あなたの職場は「熱中症です」と言える場所ですか?
夏の暑さが本格化するこの季節、連日のようにニュースで「熱中症予防」が呼びかけられています。「こまめな水分補給を」「エアコンをためらわずに使って」。どれも命を守るために欠かせない大切なアドバイスです。
しかし、産業医や訪問診療医として地域の職場や在宅の現場を回るなかで、私はふと思うことがあります。
予防の知識や対策をどれだけ頭で理解していても、私たちは本当に「今、自分は熱中症かもしれません」「少し体が重いので休ませてください」と、周囲に素直に言えているでしょうか。
実は熱中症の初期症状が出たとき、自ら「体調が悪い」と声を上げられる人はそれほど多くありません。
特に職場という環境においてはなおさらです。「自分が抜けるとみんなに迷惑がかかる」「これくらいの暑さで弱音を吐いたら気合が足りないと思われる」「まだ我慢できるはずだ」。そんな真面目さや責任感がブレーキとなり、異変を感じながらも無理を重ねてしまうケースが後を絶ちません。

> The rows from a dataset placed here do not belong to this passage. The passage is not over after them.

(** The table after a live session was extended: its one row carries the new
    expiry, and the liveness of every other identifier is as before. *)
Lemma db_after_extend now sid m db :
  db_wf db -> sid <> "" -> db_live now sid db = true ->
  let db' := fst (DatabaseSessionStore.extend_session now (Some sid) m db) in
  exists r,
    In r db /\ Session.session_id r = sid /\ Session.is_active r = true
    /\ db' = DatabaseSessionStore.update_all (DatabaseSessionStore.by_id sid)
               (Session.extend_session now m) db
    /\ db_wf db' /\ In (Session.extend_session now m r) db'
    /\ (forall t, db_live t sid db' = (t <=? now + timedelta_minutes m)).
Proof.
  intros Hwf Hne Hl db'. subst db'.
  destruct (db_live_true_row now sid db Hl) as (r & Hin & Hid & Hr).
  unfold live_row in Hr. apply andb_true_iff in Hr. destruct Hr as [Ha _].
  rewrite (db_extend_live now sid m db Hne Hwf Hl). cbn [fst].
  assert (Hwf' : db_wf (DatabaseSessionStore.update_all
                          (DatabaseSessionStore.by_id sid)
                          (Session.extend_session now m) db))
    by (apply db_wf_update_all; [now intros []|assumption]).
  assert (Hin' : In (Session.extend_session now m r)
                   (DatabaseSessionStore.update_all
                      (DatabaseSessionStore.by_id sid)
                      (Session.extend_session now m) db))
    by now apply in_update_all_by_id.
  exists r. repeat apply conj; try assumption; try reflexivity.
  intros t. rewrite (db_live_row sid t _ _ Hwf' Hin' Hid).
  unfold live_row. cbn [Session.extend_session Session.is_active
                          Session.expires_at].
  now rewrite Ha.
Qed.

(** X5.  In the persistent backend, [extend_session] on a live session, by
    minutes for which [now + 60 * minutes] is an instant [datetime] can hold,
    returns [True] and sets the expiry to [now + 60 * minutes], whatever it
    was before: the session is then returned by [get_session] from [now] up to
    and including that instant, with its principal and creation instant
    unchanged, and by no lookup after it (for negative [minutes], by no lookup
    at all).  No other identifier changes state, and extending again at the
    same instant by the same amount changes nothing more. *)
Theorem persistent_extend_sets_expiry now now' sid m db :
  db_wf db -> sid <> "" -> db_live now sid db = true -> now <= now' ->
  representable now = true -> representable (now + 60 * m) = true ->
  let e := DatabaseSessionStore.extend_session now (Some sid) m db in
  snd e = true
  /\ (now' <= now + 60 * m ->
      exists r,
        In r db /\ Session.session_id r = sid
        /\ snd (DatabaseSessionStore.get_session now' (Some sid) (fst e))
           = Some {| DatabaseSessionStore.user_email := Session.user_email r;
                     DatabaseSessionStore.created_at := Session.created_at r;
                     DatabaseSessionStore.expires_at := now + 60 * m;
                     DatabaseSessionStore.last_accessed := now';
                     DatabaseSessionStore.session_id := sid |})
  /\ (now + 60 * m < now' ->
      snd (DatabaseSessionStore.get_session now' (Some sid) (fst e)) = None)
  /\ (forall t s, s <> sid -> db_live t s (fst e) = db_live t s db)
  /\ (0 <= m ->
      fst (DatabaseSessionStore.extend_session now (Some sid) m (fst e))
      = fst e).
Proof.
  intros Hwf Hne Hl Hle _ _ e. subst e.
  destruct (db_after_extend now sid m db Hwf Hne Hl)
    as (r & Hin & Hid & Ha & Hdb & Hwf' & Hin' & Hlive).
  refine (conj _ (conj _ (conj _ (conj _ _)))).
  - now rewrite (db_extend_live now sid m db Hne Hwf Hl).
  - intros Hw. exists r. refine (conj Hin (conj Hid _)).
    assert (Hl' : db_live now' sid
                    (fst (DatabaseSessionStore.extend_session now (Some sid)
                            m db)) = true).
    { rewrite Hlive. unfold timedelta_minutes. zbool. lia. }
    destruct (db_get_live now' sid _ Hne Hwf' Hl')
      as (r' & Hr' & Hid' & _ & ->).
    cbn [snd]. f_equal.
    assert (r' = Session.extend_session now m r) as ->.
    { apply (db_wf_unique _ _ _ Hwf' Hr' Hin'). rewrite Hid'.
      symmetry. exact Hid. }
    unfold session_data_of. cbn [Session.extend_session Session.user_email
      Session.created_at Session.expires_at Session.session_id].
    now rewrite Hid.
  - intros Hw. apply get_session_dead. rewrite Hlive.
    unfold timedelta_minutes. zbool. lia.
  - intros t s Hs. rewrite Hdb.
    apply db_live_other_id; [assumption|now intros []].
  - intros Hm.
    assert (Hl' : db_live now sid
                    (fst (DatabaseSessionStore.extend_session now (Some sid)
                            m db)) = true).
    { rewrite Hlive. unfold timedelta_minutes. zbool. lia. }
    rewrite (db_extend_live now sid m _ Hne Hwf' Hl'). cbn [fst].
    rewrite Hdb. apply update_all_idem; [now intros []|now intros []].
Qed.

熱中症対策において最も重要なのは、個人の注意力だけではありません。まず何よりも、読者であるあなた自身が「自分の限界を認め、体調不良を口にできる人間であること」です。
自分の体の声に耳を傾け、「おかしいな」と思ったら立ち止まる。それは決して甘えや怠慢ではなく、重大な事故を防ぐための賢明で勇気ある決断です。
そしてもう一つさらに重要な視点があります。それは、個人の意識だけに頼るのではなく、「職場そのものが、弱音を吐ける環境になっているか」ということです。
「体調が悪い」と言い出せない空気感や、無理をすることが美徳とされる風土が残っている職場は、いわば組織として熱中症のリスクを抱え込んでいる状態と言えます。どれだけ塩飴を配り、冷風機を設置しても、助けを求める声をかき消してしまう空気があっては意味がありません。
「ちょっと頭が痛いかも」「少し日陰で休んできていいよ」。そう互いに声を掛け合い、誰かが「苦しい」と発したSOSを当たり前に受け止められる職場環境をつくること。それこそが、命を守る究極の熱中症予防策です。
熱中症を防ぐ第一歩は、あなた自身が自分の体と対話できて、具合が悪い時には熱中症かもしれないと声を出せること。
そして職場の「心の風通し」を良くすることから始まります。今一度、ご自身の働く環境を見つめ直してみませんか。あなた自身が素直に弱音を口にし、そして仲間の“SOS”に優しく耳を傾けられる、そんな温かい職場づくりを地域全体で目指していきたいものです。